BEGIN MATERIALS PROVIDED

(** [rfind] gives the position of the last occurrence, or [-1] when there
    is none. *)
Lemma rfind_spec c p :
  (rfind c p = (-1)%Z ∧ c ∉ p)
  ∨ (∃ i, rfind c p = Z.of_nat i ∧ p !! i = Some c ∧ c ∉ drop (S i) p).
Proof.
  induction p as [|x p IH] using rev_ind.
  - left. split; [done | apply not_elem_of_nil].
  - rewrite rfind_snoc. destruct (N.eqb_spec x c) as [->|Hne].
    + right. exists (length p). split_and!; [done | |].
      * by rewrite lookup_app_r, Nat.sub_diag.
      * rewrite drop_ge; [apply not_elem_of_nil|]. rewrite length_app. simpl. lia.
    + destruct IH as [[Hr Hc] | (i & Hr & Hi & Hc)].
      * left. split; [done|]. rewrite not_elem_of_app, list_elem_of_singleton.
        split; [done | congruence].
      * right. exists i. split_and!; [done | by apply lookup_app_l_Some |].
        pose proof (lookup_lt_Some _ _ _ Hi) as Hlt.
        rewrite drop_app_le by lia.
        rewrite not_elem_of_app, list_elem_of_singleton. split; [done | congruence].
Qed.

Lemma not_elem_of_drop {A} (x : A) n m (l : list A) :
  n ≤ m → x ∉ drop n l → x ∉ drop m l.
Proof.
  intros Hnm Hx Hin. apply Hx.
  replace m with (n + (m - n)) in Hin by lia. rewrite <- drop_drop in Hin.
  apply list_elem_of_lookup in Hin as [j Hj]. rewrite lookup_drop in Hj.
  by eapply list_elem_of_lookup_2.
Qed.

Lemma splitext_spec p :
  fst (splitext p) ++ snd (splitext p) = p
  ∧ (snd (splitext p) = [] ∨ well_formed_ext (snd (splitext p))).
Proof.
  unfold splitext.
  destruct ((rfind 47 p <? rfind 46 p)%Z && _) eqn:Hcond; simpl.
  - split; [apply take_drop|]. right.
    apply andb_true_iff in Hcond as [Hlt%Z.ltb_lt _].
    destruct (rfind_spec 46%N p) as [[Hd _] | (i & Hd & Hi & Hdot)].
    { destruct (rfind_spec 47%N p) as [[Hs _] | (j & Hs & _)]; lia. }
    rewrite Hd, Nat2Z.id.
    exists (drop (S i) p). split_and!; [|done|].
    + by rewrite (drop_S _ _ _ Hi).
    + destruct (rfind_spec 47%N p) as [[_ Hs] | (j & Hs & _ & Hsep)].
      * intros Hin. apply Hs. apply list_elem_of_lookup in Hin as [k Hk].
        rewrite lookup_drop in Hk. by eapply list_elem_of_lookup_2.
      * apply (not_elem_of_drop _ (S j)); [lia | done].
  - split; [apply app_nil_r | by left].
Qed.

END MATERIALS PROVIDED

Copy out each entry precisely. Leave nothing out.

(** [rfind] gives the position of the last occurrence, or [-1] when there
    is none. *)
Lemma rfind_spec c p :
  (rfind c p = (-1)%Z ∧ c ∉ p)
  ∨ (∃ i, rfind c p = Z.of_nat i ∧ p !! i = Some c ∧ c ∉ drop (S i) p).
Proof.
  induction p as [|x p IH] using rev_ind.
  - left. split; [done | apply not_elem_of_nil].
  - rewrite rfind_snoc. destruct (N.eqb_spec x c) as [->|Hne].
    + right. exists (length p). split_and!; [done | |].
      * by rewrite lookup_app_r, Nat.sub_diag.
      * rewrite drop_ge; [apply not_elem_of_nil|]. rewrite length_app. simpl. lia.
    + destruct IH as [[Hr Hc] | (i & Hr & Hi & Hc)].
      * left. split; [done|]. rewrite not_elem_of_app, list_elem_of_singleton.
        split; [done | congruence].
      * right. exists i. split_and!; [done | by apply lookup_app_l_Some |].
        pose proof (lookup_lt_Some _ _ _ Hi) as Hlt.
        rewrite drop_app_le by lia.
        rewrite not_elem_of_app, list_elem_of_singleton. split; [done | congruence].
Qed.

Lemma not_elem_of_drop {A} (x : A) n m (l : list A) :
  n ≤ m → x ∉ drop n l → x ∉ drop m l.
Proof.
  intros Hnm Hx Hin. apply Hx.
  replace m with (n + (m - n)) in Hin by lia. rewrite <- drop_drop in Hin.
  apply list_elem_of_lookup in Hin as [j Hj]. rewrite lookup_drop in Hj.
  by eapply list_elem_of_lookup_2.
Qed.

Lemma splitext_spec p :
  fst (splitext p) ++ snd (splitext p) = p
  ∧ (snd (splitext p) = [] ∨ well_formed_ext (snd (splitext p))).
Proof.
  unfold splitext.
  destruct ((rfind 47 p <? rfind 46 p)%Z && _) eqn:Hcond; simpl.
  - split; [apply take_drop|]. right.
    apply andb_true_iff in Hcond as [Hlt%Z.ltb_lt _].
    destruct (rfind_spec 46%N p) as [[Hd _] | (i & Hd & Hi & Hdot)].
    { destruct (rfind_spec 47%N p) as [[Hs _] | (j & Hs & _)]; lia. }
    rewrite Hd, Nat2Z.id.
    exists (drop (S i) p). split_and!; [|done|].
    + by rewrite (drop_S _ _ _ Hi).
    + destruct (rfind_spec 47%N p) as [[_ Hs] | (j & Hs & _ & Hsep)].
      * intros Hin. apply Hs. apply list_elem_of_lookup in Hin as [k Hk].
        rewrite lookup_drop in Hk. by eapply list_elem_of_lookup_2.
      * apply (not_elem_of_drop _ (S j)); [lia | done].
  - split; [apply app_nil_r | by left].
Qed.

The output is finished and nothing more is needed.